Finding the Best DNA Test: Should I Genotype or Sequence?
If you’ve arrived here you’re probably somewhat aware of the various consumer genotyping kits available for people wanting to check their ancestry and more recently (at least in an official sense) their health. By the end of this year, estimates predict that 100 million consumers will have taken some form of home DNA test. With the surge in interest, more genetic testing providers have popped up to meet demand. And consumers are the one’s who benefit, especially as the FDA has eased some restrictions on health reporting. For example, 23andme can now tell its customers whether they have a version of the APOE gene that is associated with an increased risk for Alzheimer’s disease. 23andMe is by far the most well known of these companies, as they were the first to identify the niche in the market for consumer focused genomics, all the way back in November 2007. While, the technology wasn’t especially cutting edge, the way the data was packaged and presented was ground breaking, with Time Magazine accordingly naming their service the “Invention of the Year” in 2008 However, even though over 2,000,000 people have been genotyped by 23andMe (and many more by their competitors) there is still a lot of misunderstanding about what exactly these services offer, and how individuals can use this data. Before diving in it’s worth looking at our genetics 101 primer so you’re familiar with some of the terminology that follows. Note: at Gene Food, we use the raw data from genetic testing services to craft custom nutrition plans for our clients.

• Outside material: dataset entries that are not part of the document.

(* ===== verification/MainDev.v ===== *)
(** * Properties of kernel start: the devices

    What the calls of the idle process that make "/dev" and the special files in it
    leave in the file system. *)
From Stdlib Require Import Ascii String.
From S2P Require Import Prelude Headers Text Vfs NamevProps VfsProps VfsNames Proc Main.
Local Open Scope kernel_scope.

(** What the numbers of the headers promise: [S_IFCHR] is the type of a character
    device, and a file name may have four characters. *)
Class DevLaws `{FcntlH, LimitsH, DevH} := {
  s_ifchr_ok : S_ISCHR S_IFCHR = true;
  name_len_ok : 4 <= NAME_LEN
}.

Section devices.
Context `{HE : ErrnoH, HL : LimitsH, HFC : FcntlH, HD : DevH, HDL : !DevLaws} {F : Type}
  `{HVN : !VnOps F, HFO : !FileOps F, HW : !VnView F, HX : !VnLaws F, HNL : !VnNewLaws F}.
Implicit Types (t : F) (s : vfs F) (d c : vnode).

(** The special files of "/dev" and their devices. *)
Definition device_nodes : list (cstring * Z) :=
  [(path_of "null", MEM_NULL_DEVID); (path_of "zero", MEM_ZERO_DEVID);
   (path_of "tty0", MKDEVID 2 0); (path_of "tty1", MKDEVID 2 1)].

(** A file system whose root directory has no entry "dev" and room for one and for the
    special files. *)
Record dev_ready t : Prop := {
  dr_live : 0 < vrefs t (Vfs.vfs_root_vn t);
  dr_lookup : vn_has t VLookup (Vfs.vfs_root_vn t) = true;
  dr_mkdir : vn_has t VMkdir (Vfs.vfs_root_vn t) = true;
  dr_free : child t (Vfs.vfs_root_vn t) (path_of "dev") = None;
  dr_room : (5 <= fs_room t)%nat
}.

(** Between [t0] and [t] the directory [d] was made under "dev", with the special files
    [nodes] in it; the entries of the vnodes in use and all reference counts are as
    before. *)
Record dev_made t0 d (nodes : list (cstring * Z)) t : Prop := {
  dm_root : Vfs.vfs_root_vn t = Vfs.vfs_root_vn t0;
  dm_refs : same_refs t0 t;
  dm_dev : child t (Vfs.vfs_root_vn t) (path_of "dev") = Some d;
  dm_nodes name devid : (name, devid) ∈ nodes →
    ∃ c, child t d name = Some c ∧ special_file S_IFCHR devid t c;
  dm_frame x n : 0 < vrefs t0 x → (x, n) ≠ (Vfs.vfs_root_vn t0, path_of "dev") → child t x n = child t0 x n;
  dm_new : vrefs t0 d = 0;
  dm_root_dir : vn_has t VLookup (Vfs.vfs_root_vn t) = true;
  dm_dir : vn_has t VLookup d = true ∧ vn_has t VMknod d = true;
  dm_empty n : n ∉ nodes.*1 → n ≠ DOT → n ≠ DOTDOT → child t d n = None
}.

(** The calls change nothing but the file system below. *)
Definition only_fs s s' : Prop := s' = set_fs (fs s') s.

Lemma dev_mkdir s :
  dev_ready (fs s) →
  returns (do_mkdir (path_of "/dev")) s (λ _ s', only_fs s s' ∧
    (∃ d, dev_made (fs s) d [] (fs s')) ∧ (4 <= fs_room (fs s'))%nat).
Proof.
  intros [Hlive Hlk Hmk Hfree Hroom].
  change (path_of "/dev") with ([SLASH] ++ path_of "dev").
  assert (resolves s [SLASH] (path_of "dev") (Vfs.vfs_root_vn (fs s)) (Vfs.vfs_root_vn (fs s))) as Hres.
  { pose proof name_len_ok. split; try done; [..|by right|simpl; lia]. by apply (bool_decide_unpack _). }
  eapply returns_mono; [by apply (do_mkdir_free s [SLASH] (path_of "dev") _ _ Hres)|].
  intros z s' (t & -> & Hrefs & [Hcase Hr Hu]). simpl. split; [done|]. split; [|lia].
  destruct Hcase as [(_ & d & [Ech Eu En Ecs Eh Em Ed Er] & Hl & Hm & Hemp)|[Hz _]]; [|lia].
  assert (Vfs.vfs_root_vn (fs s) ≠ d) as Hne by (intros He; rewrite He in Hlive; lia).
  exists d. split; rewrite ?Er; try done.
  - by intros name devid Hin%elem_of_nil.
  - intros x n Hx Hxn. apply Ecs; [|done]. intros ->. lia.
  - by rewrite Eh.
  - intros n _. apply Hemp.
Qed.

Lemma dev_mknod s t0 d nodes name devid :
  dev_made t0 d nodes (fs s) → 0 < vrefs t0 (Vfs.vfs_root_vn t0) → (0 < fs_room (fs s))%nat →
  SLASH ∉ name → name ≠ [] → Z.of_nat (length name) <= NAME_LEN → name ≠ DOT → name ≠ DOTDOT → name ∉ nodes.*1 →
  returns (do_mknod (path_of "/dev/" ++ name) S_IFCHR devid) s (λ _ s', only_fs s s' ∧
    dev_made t0 d ((name, devid) :: nodes) (fs s') ∧ (fs_room (fs s) <= Datatypes.S (fs_room (fs s')))%nat).
Proof.
  intros [Hroot Hrefs Hdev Hnodes Hframe Hnew Hrd [Hdl Hdm] Hemp] Hlive Hroom Hs Hne Hlen Hn1 Hn2 Hnin.
  assert (0 < vrefs (fs s) (Vfs.vfs_root_vn (fs s))) as Hlr by (by rewrite Hrefs, Hroot).
  remember (Vfs.vfs_root_vn (fs s)) as r eqn:Hreq. symmetry in Hreq.
  assert (r ≠ d) as Hrnd by (intros ->; rewrite Hroot in Hnew; lia).
  assert (resolves s (path_of "/dev/") name r d) as Hres.
  { split; try done; [by right|by rewrite <- Hreq|]. change (walk (fs s) r [path_of "dev"] = WOk d). unfold walk. by rewrite Hrd, Hdev. }
  assert (child (fs s) d name = None) as Hfree by (by apply Hemp).
  eapply returns_mono; [apply (do_mknod_free s (path_of "/dev/") name r d); try done; by rewrite s_ifchr_ok|].
  intros z s' (t & -> & Hrefs' & [Hcase Hr Hu]). simpl. split; [done|]. split; [|lia].
  destruct Hcase as [(_ & c & [Ech Eu En Ecs Eh Em Ed Er] & HQ)|[Hz _]]; [|lia].
  assert (r ≠ c) as Hrc by (intros ->; lia). assert (d ≠ c) as Hdc by (intros ->; by eapply En).
  assert (∀ x n, x ≠ c → x ≠ d → child t x n = child (fs s) x n) as Hother.
  { intros x n Hxc Hxd. apply Ecs; [done|congruence]. }
  split; rewrite ?Er, ?Hreq; try done.
  - intros x. by rewrite Hrefs', Hrefs.
  - by rewrite Hother.
  - intros name' devid' [[= -> ->]|Hin]%elem_of_cons; [by exists c|].
    destruct (Hnodes _ _ Hin) as (c' & Hc' & Hm' & Hd'). assert (c' ≠ c) as Hcc by (intros ->; by eapply En).
    exists c'. unfold special_file. rewrite Em, Ed by done. split; [|done]. rewrite Ecs; [done|done|].
    intros [= ->]. apply Hnin, list_elem_of_fmap. by exists (name, devid').
  - intros x n Hx Hxn. rewrite Hother; [by apply Hframe|..]; intros ->; [rewrite Hrefs in Eu; lia|lia].
  - by rewrite Eh.
  - by rewrite !Eh.
  - intros n. simpl. rewrite not_elem_of_cons. intros [Hnn Hnot] H1 H2. rewrite Ecs; [by apply Hemp|done|congruence].
Qed.

(** A step of [make_devices]. *)
Lemma device_step s t0 d nodes name devid (m : M (vfs F) unit) (P : unit → vfs F → Prop) :
  dev_made t0 d nodes (fs s) → 0 < vrefs t0 (Vfs.vfs_root_vn t0) → (0 < fs_room (fs s))%nat →
  SLASH ∉ name → name ≠ [] → (length name <= 4)%nat → name ≠ DOT → name ≠ DOTDOT → name ∉ nodes.*1 →
  (∀ s', only_fs s s' → dev_made t0 d ((name, devid) :: nodes) (fs s') →
    (fs_room (fs s) <= Datatypes.S (fs_room (fs s')))%nat → returns m s' P) →
  returns (_ <- do_mknod (path_of "/dev/" ++ name) S_IFCHR devid ;; m) s P.
Proof.
  intros Hd Hl Hr Hs Hne Hlen H1 H2 Hn Hm. pose proof name_len_ok. apply returns_bind.
  eapply returns_mono; [by apply (dev_mknod s t0 d nodes name devid); try done; lia|].
  intros z s' (Ho & Hd' & Hr'). by apply Hm.
Qed.

(** [make_devices] makes the directory and the special files. *)
Lemma make_devices_makes s :
  dev_ready (fs s) →
  returns make_devices s (λ _ s', only_fs s s' ∧ ∃ d, dev_made (fs s) d (reverse device_nodes) (fs s')).
Proof.
  intros Hrd. pose proof (dr_live _ Hrd) as Hlive. unfold make_devices. apply returns_bind.
  eapply returns_mono; [by apply dev_mkdir|]. intros _ s1 (Ho1 & [d Hd1] & Hr1).
  assert (∀ n : cstring, bool_decide (SLASH ∉ n) = true → SLASH ∉ n) as Hsl by (by intros n ?%bool_decide_eq_true).
  apply (device_step s1 (fs s) d [] (path_of "null")); try done; [lia|by apply Hsl|by apply not_elem_of_nil|].
  intros s2 Ho2 Hd2 Hr2.
  eapply (device_step s2 (fs s) d _ (path_of "zero")); [done|done|lia|by apply Hsl|done|done|done|done|by apply (bool_decide_unpack _)|].
  intros s3 Ho3 Hd3 Hr3.
  eapply (device_step s3 (fs s) d _ (path_of "tty0")); [done|done|lia|by apply Hsl|done|done|done|done|by apply (bool_decide_unpack _)|].
  intros s4 Ho4 Hd4 Hr4.
  eapply (device_step s4 (fs s) d _ (path_of "tty1")); [done|done|lia|by apply Hsl|done|done|done|done|by apply (bool_decide_unpack _)|].
  intros s5 Ho5 Hd5 _. eexists _, _. split; [done|]. split; [|by exists d].
  unfold only_fs in *. rewrite Ho5, Ho4, Ho3, Ho2, Ho1. done.
Qed.
End devices.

- Genotyping vs Whole Genome Sequencing
- Which genotyping service is best?
- So what about sequencing?
- My opinion
Genotyping vs Whole Genome SequencingThe first thing to understand is the difference between genotyping and sequencing. All the major players you’ve likely heard of, from Ancestry.com to 23andme, are all genotyping companies. As we explore below, they report on a tiny fraction of your overall DNA. Below, I list the three basic ways you can have your DNA tested.

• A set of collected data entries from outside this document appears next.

(* ===== verification/MainEx.v ===== *)
(** * Kernel start at work

    The boot code on the small kernel of the process examples. *)
From Stdlib Require Import String.
From S2P Require Import Prelude Headers Text Sched SchedProps Vfs NamevProps VfsProps VfsNames Proc ProcProps ProcEx Main MainDev MainProps MainIdle.
Local Open Scope kernel_scope.

#[local] Existing Instance errno_ex.
#[local] Existing Instance intr_ex.
#[local] Existing Instance page_ex.
#[local] Existing Instance limits_ex.
#[local] Existing Instance fcntl_ex.
#[local] Existing Instance proc_ex.
#[local] Existing Instance procops_ex.
#[local] Existing Instance procview_ex.
#[local] Existing Instance proclaws_ex.

#[local] Instance dev_ex : DevH :=
  {| S_IFCHR := 1; MEM_NULL_DEVID := 256; MEM_ZERO_DEVID := 257; MKDEVID a b := a * 256 + b |}.

(** A file system in which directories, of mode 2, and special files can be made. *)
Definition x_mode (t : xfs) (v : positive) : Z := from_option fst 0 (xn t !! v).
Definition x_dev (t : xfs) (v : positive) : Z := from_option snd 0 (xn t !! v).
Definition x_isdir (t : xfs) (v : positive) : bool := x_mode t v =? 2.
Definition x_vput (v : positive) (t : xfs) : xfs := XFs (<[v := N.pred (xrefs t v)]> (xr t)) (xe t) (xn t).
Definition x_used (t : xfs) : gset positive :=
  dom (xr t) ∪ map_img (xe t) ∪ set_map fst (dom (xe t)) ∪ dom (xn t).
Definition x_new (d : positive) (name : cstring) (mode devid : Z) : M xfs Z := λ t,
  let c := fresh (x_used t) in
  Ret 0 (XFs (xr t) (<[(d, name) := c]> (xe t)) (<[c := (mode, devid)]> (xn t))).

#[local] Instance vn_ex : VnOps xfs := {|
  Vfs.vfs_root_vn _ := 1%positive; vn_mode := x_mode; vn_len _ _ := 0; vn_devid := x_dev;
  vn_has t op v := match op with VLookup | VMknod | VMkdir => x_isdir t v | _ => false end;
  Vfs.vref v := modify (xvref v); Vfs.vput v := modify (x_vput v);
  vn_lookup d name := λ t,
    match xe t !! (d, name) with Some c => Ret (0, Some c) (xvref c t) | None => Ret (-2, None) t end;
  vn_create _ _ := ret (-2, None); vn_mknod := x_new; vn_mkdir d name := x_new d name 2 0;
  vn_rmdir _ _ := ret 0; vn_unlink _ _ := ret 0; vn_link _ _ _ := ret 0; vn_readdir _ _ := ret (0, []);
  vn_stat _ := ret (0, []); vn_read _ _ _ := ret (0, []); vn_write _ _ _ := ret 0 |}.
#[local] Instance view_ex : VnView xfs :=
  {| vrefs t v := Z.of_N (xrefs t v); child t d name := xe t !! (d, name); fs_room _ := 5%nat |}.
#[local] Instance file_ex : FileOps xfs := {| fget _ := ret None; Vfs.fput _ := ret tt |}.

Lemma xvref_refs v t x : Z.of_N (xrefs (xvref v t) x) = Z.of_N (xrefs t x) + one (Some v) x.
Proof.
  unfold xrefs at 1, xvref, one. simpl. destruct (decide (v = x)) as [-> |Hne].
  - rewrite lookup_insert_eq, decide_True by done. simpl. lia.
  - rewrite lookup_insert_ne, decide_False by congruence. unfold xrefs. lia.
Qed.

#[local] Instance vn_laws_ex : VnLaws xfs.
Proof.
  split; simpl.
  - intros t v. lia.
  - intros t v _. eexists _, _. split; [done|]. split; [done|]. intros x. apply xvref_refs.
  - intros t v Hv. eexists _, _. split; [done|]. split; [done|]. intros x. unfold xrefs at 1, x_vput, one. simpl.
    destruct (decide (v = x)) as [-> |Hne].
    + rewrite lookup_insert_eq, decide_True by done. simpl. lia.
    + rewrite lookup_insert_ne, decide_False by congruence. unfold xrefs. lia.
  - intros t d name _ _. unfold returns. destruct (xe t !! (d, name)) as [c|]; eexists _, _; (split; [done|]).
    + split; [done|]. split; [done|]. intros x. apply xvref_refs.
    + split; [done|]. split; [by split|]. intros x. unfold one. rewrite decide_False by done. lia.
  - done.
  - done.
Qed.

Lemma x_new_made d name mode devid (Q : xfs → positive → Prop) t :
  (∀ c, c ∉ x_used t → Q (XFs (xr t) (<[(d, name) := c]> (xe t)) (<[c := (mode, devid)]> (xn t))) c) →
  xe t !! (d, name) = None →
  returns (x_new d name mode devid) t (λ z t', same_refs t t' ∧ made d name Q z t t').
Proof.
  intros HQ Hnone. pose proof (is_fresh (x_used t)) as Hf. eexists _, _. split; [done|]. split; [done|].
  split; [|done|simpl; lia]. left. split; [done|]. eexists. split; [|by apply HQ].
  set (c := fresh (x_used t)) in *. unfold x_used in Hf. rewrite !not_elem_of_union in Hf.
  destruct Hf as [[[Hr Hi] Hd] Hn]. split; simpl.
  - apply lookup_insert_eq.
  - unfold xrefs. by rewrite (not_elem_of_dom_1 _ _ Hr).
  - intros d' n' Hc. apply Hi. apply elem_of_map_img. by eexists.
  - intros d' n' _ Hne. by rewrite lookup_insert_ne.
  - intros op x Hx. unfold x_isdir, x_mode. simpl. by rewrite lookup_insert_ne.
  - intros x Hx. unfold x_mode. simpl. by rewrite lookup_insert_ne.
  - intros x Hx. unfold x_dev. simpl. by rewrite lookup_insert_ne.
  - done.
Qed.

#[local] Instance vn_new_ex : VnNewLaws xfs.
Proof.
  split; simpl.
  - intros t d name Hd Hl Hc. apply x_new_made; [|done]. intros c Hf. unfold x_used in Hf.
    rewrite !not_elem_of_union in Hf. destruct Hf as [[[Hr Hi] Hdm] Hn].
    assert (d ≠ c) as Hdc. { intros ->. unfold xrefs in Hl. by rewrite (not_elem_of_dom_1 _ _ Hr) in Hl. }
    unfold empty_dir. simpl. unfold x_isdir, x_mode. simpl. rewrite lookup_insert_eq. split; [done|]. split; [done|].
    intros n _ _. rewrite lookup_insert_ne by congruence. apply not_elem_of_dom_1. intros Hin.
    apply Hdm, elem_of_map. by exists (c, n).
  - intros t d name mode devid Hd Hl Hc. apply x_new_made; [|done]. intros c _.
    unfold special_file. simpl. unfold x_mode, x_dev. simpl. by rewrite lookup_insert_eq.
Qed.

#[local] Instance dev_laws_ex : DevLaws.
Proof. split; [done|simpl; lia]. Qed.

(** The initialisers make the run queue, if it is not there yet, and mount a file system
    with an empty root directory. *)
Definition runq_ex (x : sched) : sched :=
  match queues x !! kt_runq with
  | Some _ => x
  | None => Sched (threads x) (<[kt_runq := Ktqueue [] 0]> (queues x)) (curthr x) (curproc x) (ipl x)
  end.
Definition mount_ex (e : xk) : xk :=
  Xk (xf e) (xm e) (xp e) (xs e) (XFs {[1%positive := 1%N]} ∅ {[1%positive := (2, 0)]}).
#[local] Instance main_ex : MainOps xfs xk unit := {|
  pt_template_init := ret tt; init_call_all := on_sch (modify runq_ex) ;;; on_ext (modify mount_ex); intr_enable := ret tt;
  kshell_add_command _ _ := ret tt; kernel_execve _ _ _ := ret tt; final_shutdown := ret tt;
  idleproc_run_fn := 1; initproc_run_fn := 2; sunghan_test := 3; sunghan_deadlock_test := 4;
  faber_thread_test := 5; vfstest_main := 6; sunghan_test_dummy_fn := 7;
  sunghan_deadlock_test_dummy_fn := 8; faber_thread_test_dummy_fn := 9; my_vfs_test_fn := 10;
  faber_fs_thread_test_fn := 11; faber_directory_test_fn := 12;
  e_files _ := ∅; e_fs := xv; e_with _ t e := Xk (xf e) (xm e) (xp e) (xs e) t |}%positive.
#[local] Instance boot_ex : BootLaws.
Proof. split; intros e; exists e; by repeat split. Qed.

#[local] Instance boot_fs_ex : BootFsLaws.
Proof.
  split; [done| |by intros e e' [= <-]]. intros v e e' [= <-] _. split; [done|]. intros x. apply xvref_refs.
Qed.

Lemma init_ex : InitLaws.
Proof.
  intros s Hwf Hsw _. destruct s as [sc ps pl nx ini km ex]. eexists. split; [done|]. simpl in *. unfold runq_ex.
  destruct (queues sc !! kt_runq) as [Q|] eqn:HQ; split; simpl; try done; try by eexists.
  all: try (by intros c P HP'; exists P).
  all: try (intros c P H1 H2; congruence).
  all: try (exists 1%positive; do 2 (split; [done|]); by split; try (simpl; lia)).
  - split; [|simpl; by eexists]. by destruct Hwf as [[] [] []].
  - split; [|simpl; rewrite lookup_insert_eq; by eexists]. destruct Hwf as [[] [] [Hw ??]]. split; split; try done.
    intros p Hp. simpl. rewrite lookup_insert_ne by done. by apply Hw.
  - by apply sched_wf_new_queue.
  - intros p _. unfold waiting. simpl. by rewrite lookup_insert_ne by done.
Qed.

Lemma memory_ex s : procs s !! 9%positive = None → queues (sch s) !! 18%positive = None →
  threads (sch s) !! 9%positive = None → kt_mems s !! 9%positive = None →
  9%positive ∉ xm (ext s) → boot_memory s.
Proof.
  intros Hp Hq Ht Hm Hx. split; [|split].
  - intros e He. eexists _, _. simpl. unfold xalloc.
    rewrite decide_False by (unfold same_maps in He; simpl in He; by rewrite He). reflexivity.
  - intros e. simpl. rewrite decide_True by done. by eexists.
  - intros s' Hth Hkm. simpl. rewrite decide_True by (by rewrite Hth, Hkm). by eexists.
Qed.

Definition empty_ex : kernel xk unit :=
  Kernel (Sched ∅ ∅ None None 0) ∅ [] 0 None ∅ (Xk ∅ ∅ ∅ ∅ (XFs ∅ ∅ ∅)).

Lemma bootstrap_starts_idle_witness :
  ∃ p s1 k, bootstrap empty_ex = Block ContextSwitch s1 k ∧ (∀ s', k s' = Panic) ∧
    curproc (sch s1) = Some p ∧ ∃ P, procs s1 !! p = Some P ∧ p_pid P = 0.
Proof.
  destruct (bootstrap_starts_idle empty_ex) as (p & t & pd & map & st & x & s1 & k & Hb & Hk & _ & _ & Hc & _ & _ & _ & Hp & _).
  - split; done.
  - by apply memory_ex.
  - exists p, s1, k. split; [exact Hb|]. split; [exact Hk|]. split; [exact Hc|].
    rewrite Hp, lookup_singleton_eq. eexists. split; reflexivity.
Defined.

(** The idle process at address 1 is all there is. *)
Definition idle_ex : kernel xk unit :=
  Kernel (Sched {[1%positive := ex_thread KT_RUN None 1]} {[2%positive := Ktqueue [] 0]}
            (Some 1%positive) (Some 1%positive) 0)
    {[1%positive := ex_proc 0 1 [] None PROC_RUNNING 0 no_files]} [1%positive] 1 None
    {[1%positive := KtMem (Some 1%positive) (Some tt) true]} (Xk ∅ {[1%positive]} {[1%positive]} {[1%positive]} (XFs ∅ ∅ ∅)).

Lemma idle_ex_procs p P : procs idle_ex !! p = Some P → p = 1%positive ∧ P = ex_proc 0 1 [] None PROC_RUNNING 0 no_files.
Proof. unfold idle_ex. simpl. by intros [<- <-]%lookup_singleton_Some. Qed.

Lemma idle_ex_wf : boot_wf idle_ex.
Proof. apply (single_wf _ _ _ _ (ex_thread KT_RUN None 1)); done. Qed.

Lemma idle_waits_for_init_witness :
  ∃ q s1 k, idleproc_run idle_ex = Block ContextSwitch s1 k ∧ proc_initproc s1 = Some q ∧
    waiting (sch s1) 2 = [1%positive] ∧
    ∃ root d c, child (xv (ext s1)) root (path_of "dev") = Some d ∧ child (xv (ext s1)) d (path_of "tty0") = Some c ∧
      vn_devid (xv (ext s1)) c = 512.
Proof.
  destruct (idle_waits_for_init idle_ex 1 (ex_proc 0 1 [] None PROC_RUNNING 0 no_files) 1 (ex_thread KT_RUN None 1))
    as (q & ti & root & s0 & s1 & k & Hr & Hi & _ & _ & H0 & [(d & Hd & _ & Hnodes) _ _] & _ & Hw & _).
  - apply init_ex.
  - split; try done.
    + apply idle_ex_wf.
    + apply sched_wfb_wf. by vm_compute.
    + by intros (p & P & _ & [_ ->]%idle_ex_procs & Hpid).
    + by intros c Q [_ ->]%idle_ex_procs.
  - by apply memory_ex.
  - simpl. lia.
  - exists q, s1, k. split; [exact Hr|]. split; [exact Hi|]. split; [exact Hw|].
    destruct (Hnodes (path_of "tty0") 512) as (c & Hc & _ & Hdev).
    { apply list_elem_of_In. simpl. tauto. }
    exists root, d, c. split; [exact Hd|]. split; [exact Hc|exact Hdev].
Defined.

Whole genome – all your DNAWhole Genome Sequencing (“WGS”) is exactly that. Every single base from all of your chromosomes is determined. Interestingly only about 2% of your genome is known as “coding DNA” that is DNA which codes for the proteins which make up all our cells and allow us to function as the unique humans we are. The rest, known as “non-coding DNA,” was long thought of as junk DNA, but as we understand more about our genetics we now know these regions play a hugely important role in regulating the coding portions of our DNA. Our understanding of these regions and their interactions is relatively poor compared to our knowledge of the DNA coding regions. To use a highway analogy, WGS represents every inch of the highway, including stretches of scrubland along the side of the road, far away from any exits or towns.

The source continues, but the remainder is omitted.